What is needed ▸ In the entries below, how many lines hold the string "exported"? Give only the number.

Items listed in a dataset:
━━━━━━━━━━━━━━━━━━━━━━━━━━━━━━

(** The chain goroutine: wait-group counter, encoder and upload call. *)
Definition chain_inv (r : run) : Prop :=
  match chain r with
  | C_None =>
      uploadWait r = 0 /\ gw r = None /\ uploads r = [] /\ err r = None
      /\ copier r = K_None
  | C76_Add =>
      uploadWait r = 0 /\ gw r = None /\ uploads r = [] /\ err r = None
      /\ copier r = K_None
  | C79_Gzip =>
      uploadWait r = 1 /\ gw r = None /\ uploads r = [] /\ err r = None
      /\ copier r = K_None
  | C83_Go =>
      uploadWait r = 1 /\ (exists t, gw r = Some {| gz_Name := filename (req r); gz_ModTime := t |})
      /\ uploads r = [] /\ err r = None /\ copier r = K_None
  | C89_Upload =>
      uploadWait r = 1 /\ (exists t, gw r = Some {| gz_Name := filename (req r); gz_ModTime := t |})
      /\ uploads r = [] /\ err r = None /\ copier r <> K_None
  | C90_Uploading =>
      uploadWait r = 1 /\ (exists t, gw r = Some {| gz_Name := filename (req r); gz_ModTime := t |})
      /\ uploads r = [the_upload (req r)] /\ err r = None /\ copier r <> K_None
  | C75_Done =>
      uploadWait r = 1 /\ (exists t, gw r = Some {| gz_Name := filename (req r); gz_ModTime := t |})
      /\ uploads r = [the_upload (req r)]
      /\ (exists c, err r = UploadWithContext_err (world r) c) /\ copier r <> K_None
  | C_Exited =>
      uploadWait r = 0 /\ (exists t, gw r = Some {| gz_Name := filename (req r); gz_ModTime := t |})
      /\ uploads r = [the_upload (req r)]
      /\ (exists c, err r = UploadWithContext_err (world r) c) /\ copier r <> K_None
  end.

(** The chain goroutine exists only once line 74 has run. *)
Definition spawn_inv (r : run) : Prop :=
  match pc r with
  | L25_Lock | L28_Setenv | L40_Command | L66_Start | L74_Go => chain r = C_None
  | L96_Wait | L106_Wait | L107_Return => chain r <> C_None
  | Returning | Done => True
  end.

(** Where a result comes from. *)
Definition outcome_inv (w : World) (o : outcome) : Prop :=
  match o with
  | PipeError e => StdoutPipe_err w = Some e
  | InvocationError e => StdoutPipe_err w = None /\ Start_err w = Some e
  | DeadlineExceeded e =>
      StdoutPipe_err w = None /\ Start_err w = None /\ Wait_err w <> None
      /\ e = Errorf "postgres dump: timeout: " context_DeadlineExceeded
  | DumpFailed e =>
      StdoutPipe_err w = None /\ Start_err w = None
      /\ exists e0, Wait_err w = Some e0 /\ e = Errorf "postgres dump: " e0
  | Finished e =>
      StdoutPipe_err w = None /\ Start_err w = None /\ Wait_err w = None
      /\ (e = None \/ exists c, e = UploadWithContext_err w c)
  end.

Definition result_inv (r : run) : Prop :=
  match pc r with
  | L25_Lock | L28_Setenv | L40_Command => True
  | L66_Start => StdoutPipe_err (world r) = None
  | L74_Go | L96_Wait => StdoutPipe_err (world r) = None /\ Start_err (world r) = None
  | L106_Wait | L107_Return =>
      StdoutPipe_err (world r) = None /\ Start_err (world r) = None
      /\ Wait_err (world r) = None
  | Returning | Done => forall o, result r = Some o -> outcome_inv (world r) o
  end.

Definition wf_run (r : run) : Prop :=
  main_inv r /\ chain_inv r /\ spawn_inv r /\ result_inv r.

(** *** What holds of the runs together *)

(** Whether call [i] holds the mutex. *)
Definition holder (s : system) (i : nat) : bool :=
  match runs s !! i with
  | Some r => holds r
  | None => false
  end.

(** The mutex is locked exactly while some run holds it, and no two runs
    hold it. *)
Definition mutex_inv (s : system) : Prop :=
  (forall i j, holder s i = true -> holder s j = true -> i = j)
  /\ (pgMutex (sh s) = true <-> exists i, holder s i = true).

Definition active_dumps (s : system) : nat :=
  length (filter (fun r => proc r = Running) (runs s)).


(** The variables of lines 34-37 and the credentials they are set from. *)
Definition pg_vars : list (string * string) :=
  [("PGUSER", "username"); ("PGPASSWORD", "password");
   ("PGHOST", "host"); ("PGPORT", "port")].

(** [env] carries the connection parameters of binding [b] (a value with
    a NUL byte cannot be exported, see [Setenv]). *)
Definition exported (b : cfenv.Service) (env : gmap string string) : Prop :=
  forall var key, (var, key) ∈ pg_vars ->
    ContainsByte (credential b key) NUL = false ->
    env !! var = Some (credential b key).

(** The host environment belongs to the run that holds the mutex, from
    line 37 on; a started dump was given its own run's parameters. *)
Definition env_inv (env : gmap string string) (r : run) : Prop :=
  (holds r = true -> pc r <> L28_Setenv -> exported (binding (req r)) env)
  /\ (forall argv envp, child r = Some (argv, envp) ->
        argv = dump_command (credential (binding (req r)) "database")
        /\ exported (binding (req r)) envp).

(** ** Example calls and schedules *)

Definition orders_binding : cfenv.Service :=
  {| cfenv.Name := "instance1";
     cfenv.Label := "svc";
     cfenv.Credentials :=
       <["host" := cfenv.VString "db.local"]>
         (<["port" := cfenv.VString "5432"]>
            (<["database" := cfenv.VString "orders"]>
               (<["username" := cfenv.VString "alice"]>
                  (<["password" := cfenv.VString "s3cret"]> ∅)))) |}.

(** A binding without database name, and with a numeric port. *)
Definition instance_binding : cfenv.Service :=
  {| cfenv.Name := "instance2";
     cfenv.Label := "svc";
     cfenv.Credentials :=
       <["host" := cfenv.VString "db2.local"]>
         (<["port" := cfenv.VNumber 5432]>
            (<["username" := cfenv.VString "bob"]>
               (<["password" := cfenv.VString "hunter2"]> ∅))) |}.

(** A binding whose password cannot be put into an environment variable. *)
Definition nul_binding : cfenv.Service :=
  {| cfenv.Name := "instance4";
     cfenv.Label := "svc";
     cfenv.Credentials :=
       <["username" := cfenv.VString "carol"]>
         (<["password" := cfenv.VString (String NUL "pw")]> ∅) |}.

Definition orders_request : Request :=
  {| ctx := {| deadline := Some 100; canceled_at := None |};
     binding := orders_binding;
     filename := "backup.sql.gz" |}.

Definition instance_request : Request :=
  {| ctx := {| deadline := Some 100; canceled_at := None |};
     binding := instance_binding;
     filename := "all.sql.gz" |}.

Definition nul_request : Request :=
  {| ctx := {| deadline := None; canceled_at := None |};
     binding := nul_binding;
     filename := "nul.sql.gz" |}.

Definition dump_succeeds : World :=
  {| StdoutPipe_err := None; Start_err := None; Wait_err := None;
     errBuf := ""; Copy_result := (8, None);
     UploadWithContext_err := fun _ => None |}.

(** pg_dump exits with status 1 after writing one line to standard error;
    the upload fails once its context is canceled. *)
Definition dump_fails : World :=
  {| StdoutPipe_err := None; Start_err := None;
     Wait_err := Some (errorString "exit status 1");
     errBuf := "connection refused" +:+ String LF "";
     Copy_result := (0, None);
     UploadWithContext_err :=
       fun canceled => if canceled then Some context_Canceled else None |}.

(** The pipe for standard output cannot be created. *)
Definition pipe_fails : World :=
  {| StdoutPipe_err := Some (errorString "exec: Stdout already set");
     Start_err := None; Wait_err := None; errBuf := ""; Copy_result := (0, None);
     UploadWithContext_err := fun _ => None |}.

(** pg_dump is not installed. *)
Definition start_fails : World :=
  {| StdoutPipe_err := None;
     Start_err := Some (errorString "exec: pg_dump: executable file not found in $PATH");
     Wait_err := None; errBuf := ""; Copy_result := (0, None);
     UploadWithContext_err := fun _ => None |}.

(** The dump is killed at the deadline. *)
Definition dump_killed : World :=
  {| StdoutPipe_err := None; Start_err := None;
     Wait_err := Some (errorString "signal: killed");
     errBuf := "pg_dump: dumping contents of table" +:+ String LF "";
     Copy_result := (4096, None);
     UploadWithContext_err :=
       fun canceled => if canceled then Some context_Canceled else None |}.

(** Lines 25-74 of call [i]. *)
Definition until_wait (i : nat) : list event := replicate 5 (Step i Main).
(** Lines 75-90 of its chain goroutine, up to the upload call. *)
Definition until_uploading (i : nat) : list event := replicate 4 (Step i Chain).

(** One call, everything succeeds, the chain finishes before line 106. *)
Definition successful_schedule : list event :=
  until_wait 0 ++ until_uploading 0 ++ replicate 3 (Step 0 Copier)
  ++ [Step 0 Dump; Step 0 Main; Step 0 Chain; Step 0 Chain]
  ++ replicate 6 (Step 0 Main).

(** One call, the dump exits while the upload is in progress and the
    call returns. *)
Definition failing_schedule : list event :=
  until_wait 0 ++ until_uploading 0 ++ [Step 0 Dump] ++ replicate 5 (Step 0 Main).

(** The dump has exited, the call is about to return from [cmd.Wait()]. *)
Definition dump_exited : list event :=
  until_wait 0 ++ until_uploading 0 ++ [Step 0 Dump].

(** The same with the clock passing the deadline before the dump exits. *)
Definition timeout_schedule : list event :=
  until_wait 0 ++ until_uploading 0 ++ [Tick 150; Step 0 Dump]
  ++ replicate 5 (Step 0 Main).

━━━━━━━━━━━━━━━━━━━━━━━━━━━━━━

Exercise output ▸ 4